Are you sure the forward vector(X axis) for the box is aiming in the correct direction for the whole duration of the animation? Your raycasting code looks perfectly fine, so I don’t think it’s that. It could be is your boolean getting flipped on/off at the wrong times, but I don’t know how you are driving it. Maybe it’s bugging out when the animation is made to play again before it completed the previous loop and is breaking the variable. It could also be an issue in whatever code you have after the hit result. This is one of those test questions where the answer is “Not enough information.”
Try this: set the ray distance sort of short like 100 units and set it to fire on tick. Make sure that it’s flowing correctly; throughout the whole animation. If that’s working as intended, then pay attention to the hit actor; as GBR said. If the ray casting isn’t working, then analyze whatever logic you’re using to drive the boolean.

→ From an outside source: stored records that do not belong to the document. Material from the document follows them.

Lemma items_entry t i q k :
  items t !! i = Some q -> key q = Some k ->
  contents t = omap entry (take i (items t)) ++ (k, value q) :: omap entry (drop (S i) (items t)).
Proof.
  intros E Ek. unfold contents. rewrite (omap_middle _ _ _ E).
  replace (omap entry [q]) with [(k, value q)]; [done|]. cbn. unfold entry. by rewrite Ek.
Qed.

Lemma absent_omap k (l : list (pair_t K V)) :
  (forall i q k', l !! i = Some q -> key q = Some k' -> equals k k' = false) -> absent k (omap entry l).
Proof.
  intros N. unfold absent. rewrite Forall_forall. intros [k' v'] Hin.
  apply list_elem_of_omap in Hin as (q & Hq & E). apply list_elem_of_lookup in Hq as [i Hi].
  unfold entry in E. destruct (key q) as [k2|] eqn:Ek; [|done]. injection E as <- <-. cbn. eauto.
Qed.

(** ** Searching *)

Lemma is_pair_spec t i h k :
  is_pair equals t i h k = true ->
  exists q k', items t !! i = Some q /\ key q = Some k' /\ hash q = h /\ equals k k' = true.
Proof.
  unfold is_pair. destruct (items t !! i) as [q|]; [|done].
  destruct (key q) as [k'|] eqn:Ek; [|done]. intros E. bool_to_prop. exists q, k'. by repeat split.
Qed.

(** A row where an item can be put. *)
Definition open_row t (h : Z) (row : Z) : Prop :=
  (exists p, row = prow t h p /\ forall p', (p' < p)%nat -> nonempty t (prow t h p'))
  /\ (get_index t row = 0 \/ is_removed t (Z.to_nat (get_index t row - 1)) = true).
(* ===== verification/MemPool.v ===== *)
(** The pool of virtual IP addresses of libcharon/attributes/mem_pool.c. The hash table
    of leases is the association list in the order of insertion that [HashtableSpec] shows
    it to be; the entry a caller gets from it and changes is put back under its identity.
    Of the array of leases online the unused room at both ends is modelled, too, since a
    lease is appended to it from a pointer into the same array. *)

From S2P Require Import Prelude Hash Host HashtableSpec.

(** Identities and their comparison, of utils/identification.h. *)
Class Identities := {
  identification_t : Type;
  id_equals : identification_t -> identification_t -> bool;
  id_equals_sym a b : id_equals a b = true -> id_equals b a = true;
  id_equals_trans a b c : id_equals a b = true -> id_equals b c = true -> id_equals a c = true;
  id_equals_refl a : id_equals a a = true;
}.

(** ** Arrays of values, of libstrongswan/collections/array.c *)

Section Array.
Context {A : Type}.

(** The elements, and how many could be added before and behind them without another
    allocation. *)
Record array_t := Array { items : list A; head : Z; tail : Z }.

Definition ARRAY_MAX_UNUSED : Z := 32.

Definition array_create (reserve : Z) : array_t := Array [] 0 reserve.

Definition array_count (a : array_t) : Z := Z.of_nat (length (items a)).

(** Whether [array_insert] makes space for an element at the end by moving the others to
    the head. *)
Definition moves_head (a : array_t) : bool :=
  if negb (head a =? 0) && (tail a =? 0) then true
  else if negb (tail a =? 0) && (head a =? 0) then false
  else negb (array_count a >? array_count a / 2).

(** Whether the memory is allocated anew then ([make_head_room], [make_tail_room]). *)
Definition reallocates (a : array_t) : bool := (if moves_head a then head a else tail a) <? 1.

(** [array_insert] at [ARRAY_TAIL] of a value that is not in the array. *)
Definition array_append (x : A) (a : array_t) : array_t :=
  if moves_head a then Array (items a ++ [x]) (Z.max (head a) 1 - 1) (tail a)
  else Array (items a ++ [x]) (head a) (Z.max (tail a) 1 - 1).

(** [array_insert] at [ARRAY_TAIL] with a pointer to the [i]-th element of the array. The
    pointer is read after the space was made: if the memory was allocated anew that is
    memory already freed, [None]. If the others were moved to the head, the pointer is at
    the element behind the one it was for; the bytes of the last one are still there. *)
Definition array_append_own (i : nat) (a : array_t) : option array_t :=
  if reallocates a then None
  else
    x ← items a !! (if moves_head a then Nat.min (i + 1) (length (items a) - 1) else i)%nat;
    Some (array_append x a).

Definition array_remove (i : nat) (a : array_t) : array_t :=
  let '(h, t) := if Z.of_nat i >? array_count a / 2 then (head a, tail a + 1) else (head a + 1, tail a) in
  let l := delete i (items a) in
  if h + t >? ARRAY_MAX_UNUSED then Array l 0 0 else Array l h t.

End Array.
Arguments array_t : clear implicits.

Section Pool.
Context `{Identities} (hash_key : chunk).

Definition POOL_LIMIT : Z := 4 * 8 - 1.

(** A lease online: its offset, and a hash of the peer's address. *)
Record unique_lease_t := Lease { offset : Z; hash : Z }.

Record entry_t := Entry {
  id : identification_t;
  online : array_t unique_lease_t;
  offline : list Z;
}.

Definition entry_create (id : identification_t) : entry_t := Entry id (array_create 0) [].

Record mem_pool := {
  base : option host_t;
  base_is_network_id : bool;
  size : Z;
  unused : Z;
  leases : list (identification_t * entry_t);
}.

Definition with_leases l (this : mem_pool) : mem_pool :=
  {| base := base this; base_is_network_id := base_is_network_id this; size := size this;
     unused := unused this; leases := l |}.
Definition with_unused n (this : mem_pool) : mem_pool :=
  {| base := base this; base_is_network_id := base_is_network_id this; size := size this;
     unused := n; leases := leases this |}.

Definition leases_get (this : mem_pool) (id : identification_t) : option entry_t :=
  assoc_get id_equals (leases this) id.

Definition leases_put (e : entry_t) (this : mem_pool) : mem_pool :=
  with_leases (assoc_put id_equals (leases this) (id e) e) this.

(** ** Addresses *)

(** The bytes of the address that are counted on. *)
Definition position (family : Z) : nat := if family =? AF_INET6 then 12 else 0.

(** [offset] is an [int] that is compared as an [u_int]. *)
Definition offset2host (pool : mem_pool) (offset : Z) : option host_t :=
  base ← base pool;
  let offset := s32 (offset - 1) in
  if u32 offset >? size pool then None
  else
    let addr := get_address base in
    let at_ := position (get_family base) in
    let pos := be_val (take 4 (drop at_ addr)) in
    let addr := take at_ addr ++ be_bytes 4 (u32 (offset + pos)) ++ drop (at_ + 4) addr in
    host_create_from_chunk (get_family base) addr 0.

Definition host2offset (pool : mem_pool) (addr : host_t) : Z :=
  match base pool with
  | None => -1
  | Some base =>
    if negb (get_family addr =? get_family base) then -1
    else
      let host := get_address addr in
      let base := get_address base in
      let v6 := get_family addr =? AF_INET6 in
      if v6 && negb (memeq (take 12 host) (take 12 base)) then -1
      else
        let host := if v6 then chunk_skip host 12 else host in
        let base := if v6 then chunk_skip base 12 else base in
        let hosti := be_val (take 4 host) in
        let basei := be_val (take 4 base) in
        if hosti >? u32 (basei + size pool) then -1 else s32 (u32 (hosti - basei + 1))
  end.

Definition get_online (this : mem_pool) : Z :=
  foldl (fun count e => u32 (count + Z.of_nat (length (items (online e.2))))) 0 (leases this).

Definition get_offline (this : mem_pool) : Z :=
  foldl (fun count e => u32 (count + Z.of_nat (length (offline e.2)))) 0 (leases this).

Definition hash_addr (addr : option host_t) : Z :=
  match addr with
  | Some addr => SipHash.chunk_hash_inc hash_key (get_address addr) (get_port addr)
  | None => 0
  end.

(** ** Acquiring *)

(** The first online lease of the same peer, with the requested address if there is one. *)
Definition is_reassigned (this : mem_pool) (requested : host_t) (peer : host_t) (lease : unique_lease_t) : bool :=
  (hash lease =? hash_addr (Some peer))
  && (is_anyaddr requested || (offset lease =? u32 (host2offset this requested))).

(** Where it is, too. *)
Fixpoint find_lease (f : unique_lease_t -> bool) (l : list unique_lease_t) : option (nat * unique_lease_t) :=
  match l with
  | [] => None
  | lease :: l => if f lease then Some (O, lease) else prod_map S (fun lease => lease) <$> find_lease f l
  end.

(** [None] if freed memory is read. *)
Definition get_existing (this : mem_pool) (who : identification_t) (requested : host_t)
    (peer : option host_t) : option (mem_pool * Z) :=
  match leases_get this who with
  | None => Some (this, 0)
  | Some entry =>
    (** an offline lease is taken even if its offset was 0, but not returned then *)
    let '(entry, offset_) :=
      match offline entry with
      | current :: rest =>
        (Entry (id entry) (array_append (Lease current (hash_addr peer)) (online entry)) rest, current)
      | [] => (entry, 0)
      end in
    let this := leases_put entry this in
    if negb (offset_ =? 0) then Some (this, offset_)
    else
      match peer with
      | None => Some (this, 0)
      | Some peer =>
        match find_lease (is_reassigned this requested peer) (items (online entry)) with
        | Some (i, lease) =>
          online ← array_append_own i (online entry);
          Some (leases_put (Entry (id entry) online (offline entry)) this, offset lease)
        | None => Some (this, 0)
        end
      end
  end.

(** The entry of an identity, a new one unless there is one, with one more online lease. *)
Definition add_online (this : mem_pool) (who : identification_t) (lease : unique_lease_t) : mem_pool :=
  let entry := default (entry_create who) (leases_get this who) in
  leases_put (Entry (id entry) (array_append lease (online entry)) (offline entry)) this.

Definition get_new (this : mem_pool) (who : identification_t) (peer : option host_t) : mem_pool * Z :=
  if unused this <? size this then
    let this := with_unused (u32 (unused this + 1)) this in
    let offset := u32 (unused this + (if base_is_network_id this then 1 else 0)) in
    (add_online this who (Lease offset (hash_addr peer)), offset)
  else (this, 0).

(** The first offline lease of any identity; entries left without leases are removed. *)
Fixpoint take_offline (l : list (identification_t * entry_t)) : list (identification_t * entry_t) * Z :=
  match l with
  | [] => ([], 0)
  | (k, entry) :: l =>
    let '(entry, offset) :=
      match offline entry with
      | current :: rest => (Entry (id entry) (online entry) rest, current)
      | [] => (entry, 0)
      end in
    let '(l, offset) := if negb (offset =? 0) then (l, offset) else take_offline l in
    let empty := match items (online entry), offline entry with [], [] => true | _, _ => false end in
    (if empty then l else (k, entry) :: l, offset)
  end.

Definition get_reassigned (this : mem_pool) (who : identification_t) (peer : option host_t) : mem_pool * Z :=
  let '(l, offset) := take_offline (leases this) in
  let this := with_leases l this in
  if negb (offset =? 0) then (add_online this who (Lease offset (hash_addr peer)), offset)
  else (this, offset).

Inductive mem_pool_op_t := MEM_POOL_EXISTING | MEM_POOL_NEW | MEM_POOL_REASSIGN.

Definition acquire_address (this : mem_pool) (who : identification_t) (requested : host_t)
    (operation : mem_pool_op_t) (peer : option host_t) : option (mem_pool * option host_t) :=
  if size this =? 0 then Some (this, Some requested)
  else
    match base this with
    | None => Some (this, None)
    | Some b =>
      if negb (get_family requested =? get_family b) then Some (this, None)
      else
        '(this, offset) ←
          match operation with
          | MEM_POOL_EXISTING => get_existing this who requested peer
          | MEM_POOL_NEW => Some (get_new this who peer)
          | MEM_POOL_REASSIGN => Some (get_reassigned this who peer)
          end;
        Some (this, if negb (offset =? 0) then offset2host this offset else None)
    end.

(** ** Releasing *)

(** Where the first lease with the offset is, and whether there are [more]. *)
Fixpoint release_loop (offset_ : Z) (l : list unique_lease_t) : option nat * bool :=
  match l with
  | [] => (None, false)
  | current :: l =>
    if offset current =? offset_ then (Some O, existsb (fun current => offset current =? offset_) l)
    else let '(found, more) := release_loop offset_ l in (S <$> found, more)
  end.

Definition release_address (this : mem_pool) (address : host_t) (who : identification_t) : mem_pool * bool :=
  if negb (size this =? 0) then
    match leases_get this who with
    | Some entry =>
      let offset := u32 (host2offset this address) in
      let '(found, more) := release_loop offset (items (online entry)) in
      match found with
      | Some i =>
        let offline := if negb more then offline entry ++ [offset] else offline entry in
        (leases_put (Entry (id entry) (array_remove i (online entry)) offline) this, true)
      | None => (this, false)
      end
    | None => (this, false)
    end
  else (this, false).

(** What the enumerator returns, in this order. *)
Definition create_lease_enumerator (this : mem_pool) : list (identification_t * option host_t * bool) :=
  concat (map (fun e =>
    map (fun lease => (id e.2, offset2host this (offset lease), true)) (items (online e.2))
    ++ map (fun offset => (id e.2, offset2host this offset, false)) (offline e.2)) (leases this)).

(** ** Creation *)

Definition create_generic : mem_pool :=
  {| base := None; base_is_network_id := false; size := 0; unused := 0; leases := [] |}.

Definition network_id_diff (host : host_t) (hostbits : Z) : Z :=
  if hostbits =? 0 then 0
  else
    let addr := get_address host in
    let last := be_val (take 4 (drop (length addr - 4) addr)) in
    let hostbits := 32 - hostbits in
    Z.shiftr (u32 (Z.shiftl last hostbits)) hostbits.

Definition mem_pool_create (base : option host_t) (bits : Z) : mem_pool :=
  match base with
  | None => create_generic
  | Some b =>
    let addr_bits := if get_family b =? AF_INET then 32 else 128 in
    let bits := Z.max 0 (Z.min bits addr_bits) in
    let bits := addr_bits - bits in
    let bits := if bits >? POOL_LIMIT then POOL_LIMIT else bits in
    let size := u32 (Z.shiftl 1 bits) in
    let '(network_id, size) :=
      if size >? 2 then
        let diff := network_id_diff b bits in
        let '(network_id, size) := if diff =? 0 then (true, u32 (size - 1)) else (false, u32 (size - diff)) in
        (network_id, u32 (size - 1))
      else if negb (network_id_diff b bits =? 0) then (false, u32 (size - 1))
      else (false, size) in
    {| base := Some b; base_is_network_id := network_id; size := size; unused := 0; leases := [] |}
  end.

Definition mem_pool_create_range (from to : host_t) : option mem_pool :=
  let fromaddr := get_address from in
  let toaddr := get_address to in
  if negb (get_family from =? get_family to) || negb (len fromaddr =? len toaddr)
     || (len fromaddr <? 4) || (memcmp fromaddr toaddr >? 0) then None
  else
    let n := (length fromaddr - 4)%nat in
    if (len fromaddr >? 4) && negb (bool_decide (take n fromaddr = take n toaddr)) then None
    else
      let diff := u32 (be_val (take 4 (drop n toaddr)) - be_val (take 4 (drop n fromaddr))) in
      Some {| base := Some from; base_is_network_id := false; size := u32 (diff + 1); unused := 0; leases := [] |}.

End Pool.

Alright I tried what you suggested, and I got this, so there’s definitely something wrong with the direction that it’s tracing, but I’m not sure how to fix it
Alright I rotated it to the right direction with the x-axis facing left, but I still have another issue where it doesn’t seem to always actually hit the enemy, as demonstrated in the video below.
EDIT again: I see the red squares indicating that it is definitely hitting the mob.
Set up a debug print string and print out the hit actor to make sure.
Also, how are you actually trying to implement the hitscanning? Do you intentionally want it coming in perpendicularly with the blade like that, or do you want it running parallel with the blade and casting a few rays per swing? I never asked that and it makes a big difference in the x axis stuff that I mentioned earlier.
It’s definitely hitting it on some occasions, and is printing the hit actors name when it does hit, but I think the main issue now is the one IronicParadox pointed out. Where it’s hitscanning perpendicular to the sword’s blade, whereas I wanted it to be parallel to it. And I tried extending the time it has to trace into the recovery, and it didn’t have any effect.
When adjusting the rotation of a component attached to something and it includes animation, I usually add an arrow component attached to the point (your Box component), leave the animation playing in loop inside the blueprint editor Viewport and hit Simulation button. It will visually indicates you the forward direction of the component.
If you want to make a “Slash” trail simulation, I suggest you to have multiple* line traces every call. Tracing isn’t expensive, so no need to worry about performance in this case.
1 parallel trace over the sword mesh and 2 or 3 perpendicular with given past end points that can be stored in an array, for example.